> PROBLEM DESCRIPTION: Starting at the line that holds "unfold defined. cbn" and stopping at the line that holds "- refine (proj2", restate the records below word for word, with both of those lines included.

> EXERCISE INPUT:

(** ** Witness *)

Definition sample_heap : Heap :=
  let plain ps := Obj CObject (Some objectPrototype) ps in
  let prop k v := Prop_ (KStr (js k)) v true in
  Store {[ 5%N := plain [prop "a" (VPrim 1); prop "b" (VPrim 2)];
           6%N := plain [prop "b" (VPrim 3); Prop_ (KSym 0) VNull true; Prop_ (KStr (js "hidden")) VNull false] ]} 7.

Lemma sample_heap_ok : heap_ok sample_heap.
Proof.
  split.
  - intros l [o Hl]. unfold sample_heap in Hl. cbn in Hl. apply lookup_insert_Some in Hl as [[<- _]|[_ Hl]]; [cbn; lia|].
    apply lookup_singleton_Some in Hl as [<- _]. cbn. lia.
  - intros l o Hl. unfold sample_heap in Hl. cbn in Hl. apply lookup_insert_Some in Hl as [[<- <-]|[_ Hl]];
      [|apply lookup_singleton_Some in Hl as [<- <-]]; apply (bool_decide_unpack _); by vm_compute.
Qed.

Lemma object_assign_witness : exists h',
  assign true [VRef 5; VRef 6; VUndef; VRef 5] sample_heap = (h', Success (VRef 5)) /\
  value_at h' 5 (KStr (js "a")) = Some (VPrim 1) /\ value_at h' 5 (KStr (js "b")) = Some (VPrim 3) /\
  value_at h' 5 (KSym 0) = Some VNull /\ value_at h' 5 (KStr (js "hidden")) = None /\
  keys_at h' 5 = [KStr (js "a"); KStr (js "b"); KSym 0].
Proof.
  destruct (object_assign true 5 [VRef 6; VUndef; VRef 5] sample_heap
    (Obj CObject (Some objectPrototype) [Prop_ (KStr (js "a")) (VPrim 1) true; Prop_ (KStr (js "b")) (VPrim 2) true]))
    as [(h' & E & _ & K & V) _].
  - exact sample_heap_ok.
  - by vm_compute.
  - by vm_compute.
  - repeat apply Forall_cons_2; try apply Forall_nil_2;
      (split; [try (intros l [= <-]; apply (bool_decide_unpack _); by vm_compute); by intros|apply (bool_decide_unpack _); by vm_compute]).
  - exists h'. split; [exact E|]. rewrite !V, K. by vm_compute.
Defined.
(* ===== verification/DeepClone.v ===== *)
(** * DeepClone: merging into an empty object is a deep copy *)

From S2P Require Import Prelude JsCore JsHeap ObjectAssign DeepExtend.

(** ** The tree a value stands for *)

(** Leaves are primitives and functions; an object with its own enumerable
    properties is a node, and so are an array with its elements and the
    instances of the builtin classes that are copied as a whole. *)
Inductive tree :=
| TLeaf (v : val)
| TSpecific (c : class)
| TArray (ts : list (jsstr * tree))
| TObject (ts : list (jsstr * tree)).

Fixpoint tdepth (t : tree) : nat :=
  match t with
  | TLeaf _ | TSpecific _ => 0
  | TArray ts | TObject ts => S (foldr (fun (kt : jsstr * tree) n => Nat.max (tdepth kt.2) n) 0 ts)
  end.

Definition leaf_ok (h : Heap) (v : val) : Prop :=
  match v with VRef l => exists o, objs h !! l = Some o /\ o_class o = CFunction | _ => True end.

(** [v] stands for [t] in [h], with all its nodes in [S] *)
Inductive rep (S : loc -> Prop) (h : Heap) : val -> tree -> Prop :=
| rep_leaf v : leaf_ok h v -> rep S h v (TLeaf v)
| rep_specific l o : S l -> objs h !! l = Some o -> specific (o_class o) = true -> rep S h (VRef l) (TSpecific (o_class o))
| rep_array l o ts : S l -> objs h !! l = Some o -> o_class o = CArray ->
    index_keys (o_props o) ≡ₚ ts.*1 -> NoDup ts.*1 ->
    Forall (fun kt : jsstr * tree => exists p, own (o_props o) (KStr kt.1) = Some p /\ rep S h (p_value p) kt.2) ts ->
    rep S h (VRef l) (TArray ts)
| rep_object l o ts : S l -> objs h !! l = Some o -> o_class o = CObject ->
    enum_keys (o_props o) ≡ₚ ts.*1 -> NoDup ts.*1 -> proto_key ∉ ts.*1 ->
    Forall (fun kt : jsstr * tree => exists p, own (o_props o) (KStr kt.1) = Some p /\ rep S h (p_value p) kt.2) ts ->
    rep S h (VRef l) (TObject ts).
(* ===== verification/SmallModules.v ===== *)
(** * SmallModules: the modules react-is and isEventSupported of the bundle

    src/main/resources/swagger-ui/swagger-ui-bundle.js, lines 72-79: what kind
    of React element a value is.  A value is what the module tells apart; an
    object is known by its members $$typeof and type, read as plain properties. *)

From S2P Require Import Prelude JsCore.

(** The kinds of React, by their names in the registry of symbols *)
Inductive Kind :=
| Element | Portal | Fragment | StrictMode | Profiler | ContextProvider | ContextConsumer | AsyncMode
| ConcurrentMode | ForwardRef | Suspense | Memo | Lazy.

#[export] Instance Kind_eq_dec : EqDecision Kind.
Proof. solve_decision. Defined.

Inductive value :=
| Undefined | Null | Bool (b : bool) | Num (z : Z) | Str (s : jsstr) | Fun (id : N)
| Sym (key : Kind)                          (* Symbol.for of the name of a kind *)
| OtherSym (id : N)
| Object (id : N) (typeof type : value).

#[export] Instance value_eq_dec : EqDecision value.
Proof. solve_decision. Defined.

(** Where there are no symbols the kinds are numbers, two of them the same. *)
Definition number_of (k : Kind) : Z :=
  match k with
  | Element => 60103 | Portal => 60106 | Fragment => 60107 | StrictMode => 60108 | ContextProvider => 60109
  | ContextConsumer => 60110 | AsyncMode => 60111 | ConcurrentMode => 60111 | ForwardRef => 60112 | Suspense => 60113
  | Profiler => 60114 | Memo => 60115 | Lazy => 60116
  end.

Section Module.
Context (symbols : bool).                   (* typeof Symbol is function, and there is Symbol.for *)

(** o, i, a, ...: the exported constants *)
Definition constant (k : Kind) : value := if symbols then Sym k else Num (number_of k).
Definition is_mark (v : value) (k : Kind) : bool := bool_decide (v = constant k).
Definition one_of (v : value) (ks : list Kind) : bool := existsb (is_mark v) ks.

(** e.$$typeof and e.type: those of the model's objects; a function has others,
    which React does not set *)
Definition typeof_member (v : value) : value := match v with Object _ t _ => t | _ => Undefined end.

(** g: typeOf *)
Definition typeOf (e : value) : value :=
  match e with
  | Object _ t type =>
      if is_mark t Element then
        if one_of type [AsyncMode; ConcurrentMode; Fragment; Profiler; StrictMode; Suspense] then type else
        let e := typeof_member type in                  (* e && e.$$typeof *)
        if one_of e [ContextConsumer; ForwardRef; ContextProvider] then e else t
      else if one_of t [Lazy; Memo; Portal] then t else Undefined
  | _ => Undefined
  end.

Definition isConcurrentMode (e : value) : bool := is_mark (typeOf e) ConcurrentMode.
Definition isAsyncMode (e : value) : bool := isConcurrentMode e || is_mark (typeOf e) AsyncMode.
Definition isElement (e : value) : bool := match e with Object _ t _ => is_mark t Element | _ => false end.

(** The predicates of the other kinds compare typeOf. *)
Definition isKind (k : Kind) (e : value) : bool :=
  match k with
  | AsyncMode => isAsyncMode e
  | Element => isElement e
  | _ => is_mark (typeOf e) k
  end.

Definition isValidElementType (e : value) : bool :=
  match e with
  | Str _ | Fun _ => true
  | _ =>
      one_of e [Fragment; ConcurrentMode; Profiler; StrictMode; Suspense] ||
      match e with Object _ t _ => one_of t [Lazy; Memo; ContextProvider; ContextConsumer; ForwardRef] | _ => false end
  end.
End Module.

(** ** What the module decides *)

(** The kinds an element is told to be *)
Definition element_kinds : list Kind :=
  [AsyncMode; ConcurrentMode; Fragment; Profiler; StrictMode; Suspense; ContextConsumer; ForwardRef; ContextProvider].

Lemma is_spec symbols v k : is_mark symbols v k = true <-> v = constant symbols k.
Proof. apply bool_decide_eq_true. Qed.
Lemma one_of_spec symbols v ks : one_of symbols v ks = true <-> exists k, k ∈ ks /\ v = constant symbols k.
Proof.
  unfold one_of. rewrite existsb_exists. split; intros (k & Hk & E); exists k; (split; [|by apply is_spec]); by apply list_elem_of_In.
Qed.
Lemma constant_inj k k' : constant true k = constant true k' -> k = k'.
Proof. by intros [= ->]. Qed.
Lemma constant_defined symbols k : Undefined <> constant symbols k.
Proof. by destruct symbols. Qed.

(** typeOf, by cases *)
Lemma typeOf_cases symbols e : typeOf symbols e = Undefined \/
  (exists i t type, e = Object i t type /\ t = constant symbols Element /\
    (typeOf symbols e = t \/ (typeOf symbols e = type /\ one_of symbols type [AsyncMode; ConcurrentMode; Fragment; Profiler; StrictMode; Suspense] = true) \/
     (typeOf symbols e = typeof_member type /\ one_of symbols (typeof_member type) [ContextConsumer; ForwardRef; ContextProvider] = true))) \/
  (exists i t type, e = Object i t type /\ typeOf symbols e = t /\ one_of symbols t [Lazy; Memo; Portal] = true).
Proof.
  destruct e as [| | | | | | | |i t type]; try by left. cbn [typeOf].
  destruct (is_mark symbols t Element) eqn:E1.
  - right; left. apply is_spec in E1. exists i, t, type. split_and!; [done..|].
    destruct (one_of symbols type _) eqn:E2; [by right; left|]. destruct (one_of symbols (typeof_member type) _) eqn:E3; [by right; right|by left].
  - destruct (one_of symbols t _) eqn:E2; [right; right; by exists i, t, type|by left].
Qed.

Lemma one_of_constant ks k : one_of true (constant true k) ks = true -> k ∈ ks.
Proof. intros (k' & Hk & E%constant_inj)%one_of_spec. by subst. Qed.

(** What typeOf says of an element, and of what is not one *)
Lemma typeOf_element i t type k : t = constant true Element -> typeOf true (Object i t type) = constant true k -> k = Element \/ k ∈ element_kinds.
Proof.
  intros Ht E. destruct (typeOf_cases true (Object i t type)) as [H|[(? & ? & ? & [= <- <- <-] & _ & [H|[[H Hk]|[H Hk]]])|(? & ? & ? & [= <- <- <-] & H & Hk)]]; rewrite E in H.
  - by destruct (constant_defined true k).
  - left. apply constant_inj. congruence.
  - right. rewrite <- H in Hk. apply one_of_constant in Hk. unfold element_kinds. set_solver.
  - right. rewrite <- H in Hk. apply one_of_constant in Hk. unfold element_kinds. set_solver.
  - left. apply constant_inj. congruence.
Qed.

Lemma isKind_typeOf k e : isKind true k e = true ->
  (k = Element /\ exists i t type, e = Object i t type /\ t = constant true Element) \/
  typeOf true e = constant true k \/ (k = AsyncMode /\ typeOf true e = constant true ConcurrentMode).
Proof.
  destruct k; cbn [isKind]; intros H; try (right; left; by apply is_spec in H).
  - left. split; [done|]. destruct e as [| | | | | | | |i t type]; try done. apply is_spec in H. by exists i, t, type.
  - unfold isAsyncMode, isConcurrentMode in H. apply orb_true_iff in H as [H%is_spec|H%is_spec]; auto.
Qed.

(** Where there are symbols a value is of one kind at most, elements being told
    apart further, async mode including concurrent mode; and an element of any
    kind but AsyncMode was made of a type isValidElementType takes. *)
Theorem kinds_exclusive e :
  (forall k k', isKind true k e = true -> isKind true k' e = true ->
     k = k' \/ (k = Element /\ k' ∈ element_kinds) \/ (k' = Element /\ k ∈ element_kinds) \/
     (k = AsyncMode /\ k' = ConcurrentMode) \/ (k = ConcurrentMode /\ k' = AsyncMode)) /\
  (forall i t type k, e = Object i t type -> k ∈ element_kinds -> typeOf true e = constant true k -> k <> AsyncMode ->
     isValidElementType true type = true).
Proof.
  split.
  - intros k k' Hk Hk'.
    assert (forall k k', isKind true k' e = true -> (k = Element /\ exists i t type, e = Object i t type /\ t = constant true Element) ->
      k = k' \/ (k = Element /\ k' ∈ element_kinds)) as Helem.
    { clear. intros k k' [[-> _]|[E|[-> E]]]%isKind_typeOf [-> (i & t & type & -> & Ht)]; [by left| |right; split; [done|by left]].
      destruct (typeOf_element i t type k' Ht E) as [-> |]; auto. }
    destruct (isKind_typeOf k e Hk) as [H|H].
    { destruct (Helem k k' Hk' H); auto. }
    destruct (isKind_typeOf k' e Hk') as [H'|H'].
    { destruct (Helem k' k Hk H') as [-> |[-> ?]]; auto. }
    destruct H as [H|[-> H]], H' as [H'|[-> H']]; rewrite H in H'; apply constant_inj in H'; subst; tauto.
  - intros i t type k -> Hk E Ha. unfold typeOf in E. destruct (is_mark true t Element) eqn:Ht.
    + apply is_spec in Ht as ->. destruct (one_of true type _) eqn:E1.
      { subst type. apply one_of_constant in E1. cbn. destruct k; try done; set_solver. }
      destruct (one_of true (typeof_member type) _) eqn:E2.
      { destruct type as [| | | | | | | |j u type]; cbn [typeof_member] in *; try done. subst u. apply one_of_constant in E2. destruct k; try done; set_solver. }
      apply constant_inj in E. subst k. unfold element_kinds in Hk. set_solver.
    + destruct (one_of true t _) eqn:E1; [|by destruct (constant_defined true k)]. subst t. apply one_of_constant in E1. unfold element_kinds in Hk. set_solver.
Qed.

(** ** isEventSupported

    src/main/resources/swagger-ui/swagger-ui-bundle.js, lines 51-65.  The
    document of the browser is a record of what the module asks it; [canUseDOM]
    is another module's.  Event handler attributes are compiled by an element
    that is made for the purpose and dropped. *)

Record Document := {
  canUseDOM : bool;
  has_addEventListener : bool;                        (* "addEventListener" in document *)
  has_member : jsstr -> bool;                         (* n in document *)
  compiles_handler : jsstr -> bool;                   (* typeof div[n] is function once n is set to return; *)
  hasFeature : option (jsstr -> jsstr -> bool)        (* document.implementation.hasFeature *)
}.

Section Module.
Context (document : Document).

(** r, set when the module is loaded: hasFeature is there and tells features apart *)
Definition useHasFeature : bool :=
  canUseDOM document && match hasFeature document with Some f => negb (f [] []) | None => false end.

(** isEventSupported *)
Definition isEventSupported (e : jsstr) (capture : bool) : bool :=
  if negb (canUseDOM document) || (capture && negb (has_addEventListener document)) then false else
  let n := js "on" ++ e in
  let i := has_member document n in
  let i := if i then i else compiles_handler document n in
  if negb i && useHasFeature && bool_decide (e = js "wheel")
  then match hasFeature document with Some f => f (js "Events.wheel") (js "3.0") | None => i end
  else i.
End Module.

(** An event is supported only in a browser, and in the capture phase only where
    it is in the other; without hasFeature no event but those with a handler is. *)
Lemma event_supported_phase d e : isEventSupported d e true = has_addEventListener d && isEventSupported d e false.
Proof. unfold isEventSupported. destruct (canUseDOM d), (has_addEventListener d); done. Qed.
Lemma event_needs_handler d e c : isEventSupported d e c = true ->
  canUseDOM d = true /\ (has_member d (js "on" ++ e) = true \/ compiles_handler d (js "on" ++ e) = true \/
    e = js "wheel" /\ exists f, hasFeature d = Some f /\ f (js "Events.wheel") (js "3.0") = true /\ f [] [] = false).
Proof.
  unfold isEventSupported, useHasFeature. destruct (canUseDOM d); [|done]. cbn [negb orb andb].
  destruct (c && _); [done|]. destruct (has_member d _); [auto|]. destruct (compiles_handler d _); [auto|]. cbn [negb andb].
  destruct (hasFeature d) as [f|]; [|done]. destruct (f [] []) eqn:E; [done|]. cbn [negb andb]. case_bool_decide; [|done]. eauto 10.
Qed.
---
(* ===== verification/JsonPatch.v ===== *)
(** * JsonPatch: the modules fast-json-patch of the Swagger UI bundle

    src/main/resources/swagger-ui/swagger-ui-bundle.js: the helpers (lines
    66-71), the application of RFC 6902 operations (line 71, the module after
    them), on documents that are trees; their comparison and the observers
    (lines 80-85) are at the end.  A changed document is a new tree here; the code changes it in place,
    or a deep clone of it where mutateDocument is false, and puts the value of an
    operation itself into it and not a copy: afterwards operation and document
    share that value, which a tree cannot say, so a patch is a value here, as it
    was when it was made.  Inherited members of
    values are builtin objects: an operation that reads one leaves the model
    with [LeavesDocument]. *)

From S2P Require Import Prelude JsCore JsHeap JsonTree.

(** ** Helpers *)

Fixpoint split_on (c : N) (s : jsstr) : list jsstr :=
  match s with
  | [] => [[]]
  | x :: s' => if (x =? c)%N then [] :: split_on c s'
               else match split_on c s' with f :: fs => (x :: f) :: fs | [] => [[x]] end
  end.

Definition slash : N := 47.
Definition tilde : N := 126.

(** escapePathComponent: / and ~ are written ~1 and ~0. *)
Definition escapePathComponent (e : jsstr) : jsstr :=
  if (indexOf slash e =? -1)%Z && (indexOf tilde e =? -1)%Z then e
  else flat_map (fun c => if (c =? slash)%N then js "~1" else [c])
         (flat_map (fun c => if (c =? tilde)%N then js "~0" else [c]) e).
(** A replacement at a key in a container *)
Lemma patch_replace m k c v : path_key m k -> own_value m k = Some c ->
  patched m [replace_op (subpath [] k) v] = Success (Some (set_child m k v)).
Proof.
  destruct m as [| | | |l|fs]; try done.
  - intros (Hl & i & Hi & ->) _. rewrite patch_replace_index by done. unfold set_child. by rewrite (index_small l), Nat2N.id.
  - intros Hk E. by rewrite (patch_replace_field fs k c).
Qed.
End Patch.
* * *
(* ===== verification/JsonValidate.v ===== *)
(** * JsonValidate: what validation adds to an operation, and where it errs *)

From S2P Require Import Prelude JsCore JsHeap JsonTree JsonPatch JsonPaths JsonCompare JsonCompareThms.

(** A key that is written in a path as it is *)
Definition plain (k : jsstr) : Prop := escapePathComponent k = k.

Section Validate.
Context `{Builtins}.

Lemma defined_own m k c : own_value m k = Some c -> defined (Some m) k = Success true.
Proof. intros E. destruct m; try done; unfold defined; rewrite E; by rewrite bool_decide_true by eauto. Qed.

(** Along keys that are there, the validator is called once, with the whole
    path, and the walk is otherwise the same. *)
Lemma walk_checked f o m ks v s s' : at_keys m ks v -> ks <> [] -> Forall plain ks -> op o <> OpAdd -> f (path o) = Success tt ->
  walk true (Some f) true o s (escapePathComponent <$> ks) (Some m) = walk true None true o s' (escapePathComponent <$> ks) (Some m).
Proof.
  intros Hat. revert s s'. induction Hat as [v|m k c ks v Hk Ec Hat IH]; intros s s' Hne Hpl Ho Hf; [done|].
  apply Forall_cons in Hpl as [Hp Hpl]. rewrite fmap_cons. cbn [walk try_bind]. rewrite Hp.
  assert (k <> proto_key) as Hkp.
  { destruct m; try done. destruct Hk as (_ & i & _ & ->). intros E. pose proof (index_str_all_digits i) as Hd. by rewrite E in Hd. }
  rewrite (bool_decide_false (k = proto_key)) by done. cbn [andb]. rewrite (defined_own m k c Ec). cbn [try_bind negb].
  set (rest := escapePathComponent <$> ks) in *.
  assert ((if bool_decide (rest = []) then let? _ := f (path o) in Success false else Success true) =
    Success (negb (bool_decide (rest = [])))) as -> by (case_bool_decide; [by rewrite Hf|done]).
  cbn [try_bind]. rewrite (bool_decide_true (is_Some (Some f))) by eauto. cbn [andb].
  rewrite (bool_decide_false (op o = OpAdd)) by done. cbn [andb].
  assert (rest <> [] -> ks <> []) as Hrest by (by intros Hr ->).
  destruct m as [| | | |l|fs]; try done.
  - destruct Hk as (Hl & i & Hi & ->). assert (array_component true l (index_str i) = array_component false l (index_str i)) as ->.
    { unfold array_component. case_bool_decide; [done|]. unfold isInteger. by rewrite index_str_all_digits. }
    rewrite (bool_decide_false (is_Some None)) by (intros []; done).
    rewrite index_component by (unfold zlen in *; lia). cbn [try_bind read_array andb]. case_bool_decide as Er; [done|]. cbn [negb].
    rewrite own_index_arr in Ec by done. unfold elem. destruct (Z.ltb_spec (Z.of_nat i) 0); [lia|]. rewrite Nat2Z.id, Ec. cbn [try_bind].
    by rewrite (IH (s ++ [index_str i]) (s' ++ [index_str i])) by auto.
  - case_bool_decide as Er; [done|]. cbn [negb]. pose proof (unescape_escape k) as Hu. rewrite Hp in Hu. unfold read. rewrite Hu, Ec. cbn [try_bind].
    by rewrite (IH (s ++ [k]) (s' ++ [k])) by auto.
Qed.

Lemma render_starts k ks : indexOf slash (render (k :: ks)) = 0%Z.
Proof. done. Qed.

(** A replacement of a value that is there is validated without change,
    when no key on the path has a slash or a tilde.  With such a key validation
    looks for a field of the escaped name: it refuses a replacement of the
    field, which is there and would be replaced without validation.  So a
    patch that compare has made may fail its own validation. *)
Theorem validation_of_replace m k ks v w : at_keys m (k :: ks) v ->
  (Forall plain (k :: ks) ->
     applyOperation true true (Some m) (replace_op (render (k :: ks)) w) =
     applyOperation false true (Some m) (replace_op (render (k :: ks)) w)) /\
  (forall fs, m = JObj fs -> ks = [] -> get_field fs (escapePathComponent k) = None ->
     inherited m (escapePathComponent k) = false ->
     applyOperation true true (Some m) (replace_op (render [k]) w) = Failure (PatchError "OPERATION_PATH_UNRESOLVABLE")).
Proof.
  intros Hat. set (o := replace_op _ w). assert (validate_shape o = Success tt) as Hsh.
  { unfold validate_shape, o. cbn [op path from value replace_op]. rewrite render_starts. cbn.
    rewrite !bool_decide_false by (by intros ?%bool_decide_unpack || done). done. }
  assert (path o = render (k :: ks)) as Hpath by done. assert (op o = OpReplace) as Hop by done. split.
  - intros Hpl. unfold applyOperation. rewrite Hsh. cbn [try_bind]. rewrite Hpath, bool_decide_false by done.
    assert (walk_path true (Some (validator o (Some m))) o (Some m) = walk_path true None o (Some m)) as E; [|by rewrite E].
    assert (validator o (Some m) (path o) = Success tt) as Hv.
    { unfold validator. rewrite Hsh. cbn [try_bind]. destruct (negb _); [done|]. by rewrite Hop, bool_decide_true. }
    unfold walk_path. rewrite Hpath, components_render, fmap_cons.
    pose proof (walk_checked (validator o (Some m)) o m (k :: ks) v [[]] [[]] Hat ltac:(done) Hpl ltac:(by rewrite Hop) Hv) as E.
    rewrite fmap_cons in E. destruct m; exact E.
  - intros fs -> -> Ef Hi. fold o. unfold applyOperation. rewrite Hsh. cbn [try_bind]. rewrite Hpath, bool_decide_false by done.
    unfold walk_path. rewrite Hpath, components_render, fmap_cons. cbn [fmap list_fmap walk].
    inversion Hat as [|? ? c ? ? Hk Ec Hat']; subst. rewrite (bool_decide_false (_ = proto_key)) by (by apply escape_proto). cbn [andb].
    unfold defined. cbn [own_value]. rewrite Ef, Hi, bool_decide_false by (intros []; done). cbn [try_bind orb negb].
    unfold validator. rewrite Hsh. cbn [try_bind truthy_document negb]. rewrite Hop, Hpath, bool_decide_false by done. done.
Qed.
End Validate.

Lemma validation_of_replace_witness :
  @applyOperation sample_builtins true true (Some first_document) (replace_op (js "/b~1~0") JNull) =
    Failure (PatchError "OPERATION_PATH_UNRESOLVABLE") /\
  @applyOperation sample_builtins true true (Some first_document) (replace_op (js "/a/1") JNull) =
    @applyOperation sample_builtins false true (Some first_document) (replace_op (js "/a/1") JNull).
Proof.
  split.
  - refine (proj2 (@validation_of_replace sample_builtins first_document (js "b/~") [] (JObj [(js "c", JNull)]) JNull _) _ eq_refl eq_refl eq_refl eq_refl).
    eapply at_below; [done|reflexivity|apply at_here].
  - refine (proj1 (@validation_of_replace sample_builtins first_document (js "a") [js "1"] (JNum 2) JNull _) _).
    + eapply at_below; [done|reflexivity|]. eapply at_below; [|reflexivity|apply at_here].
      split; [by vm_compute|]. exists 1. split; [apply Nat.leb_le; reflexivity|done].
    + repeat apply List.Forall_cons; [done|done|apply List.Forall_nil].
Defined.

> WRITTEN RESPONSE:
    unfold defined. cbn [own_value]. rewrite Ef, Hi, bool_decide_false by (intros []; done). cbn [try_bind orb negb].
    unfold validator. rewrite Hsh. cbn [try_bind truthy_document negb]. rewrite Hop, Hpath, bool_decide_false by done. done.
Qed.
End Validate.

Lemma validation_of_replace_witness :
  @applyOperation sample_builtins true true (Some first_document) (replace_op (js "/b~1~0") JNull) =
    Failure (PatchError "OPERATION_PATH_UNRESOLVABLE") /\
  @applyOperation sample_builtins true true (Some first_document) (replace_op (js "/a/1") JNull) =
    @applyOperation sample_builtins false true (Some first_document) (replace_op (js "/a/1") JNull).
Proof.
  split.
  - refine (proj2 (@validation_of_replace sample_builtins first_document (js "b/~") [] (JObj [(js "c", JNull)]) JNull _) _ eq_refl eq_refl eq_refl eq_refl).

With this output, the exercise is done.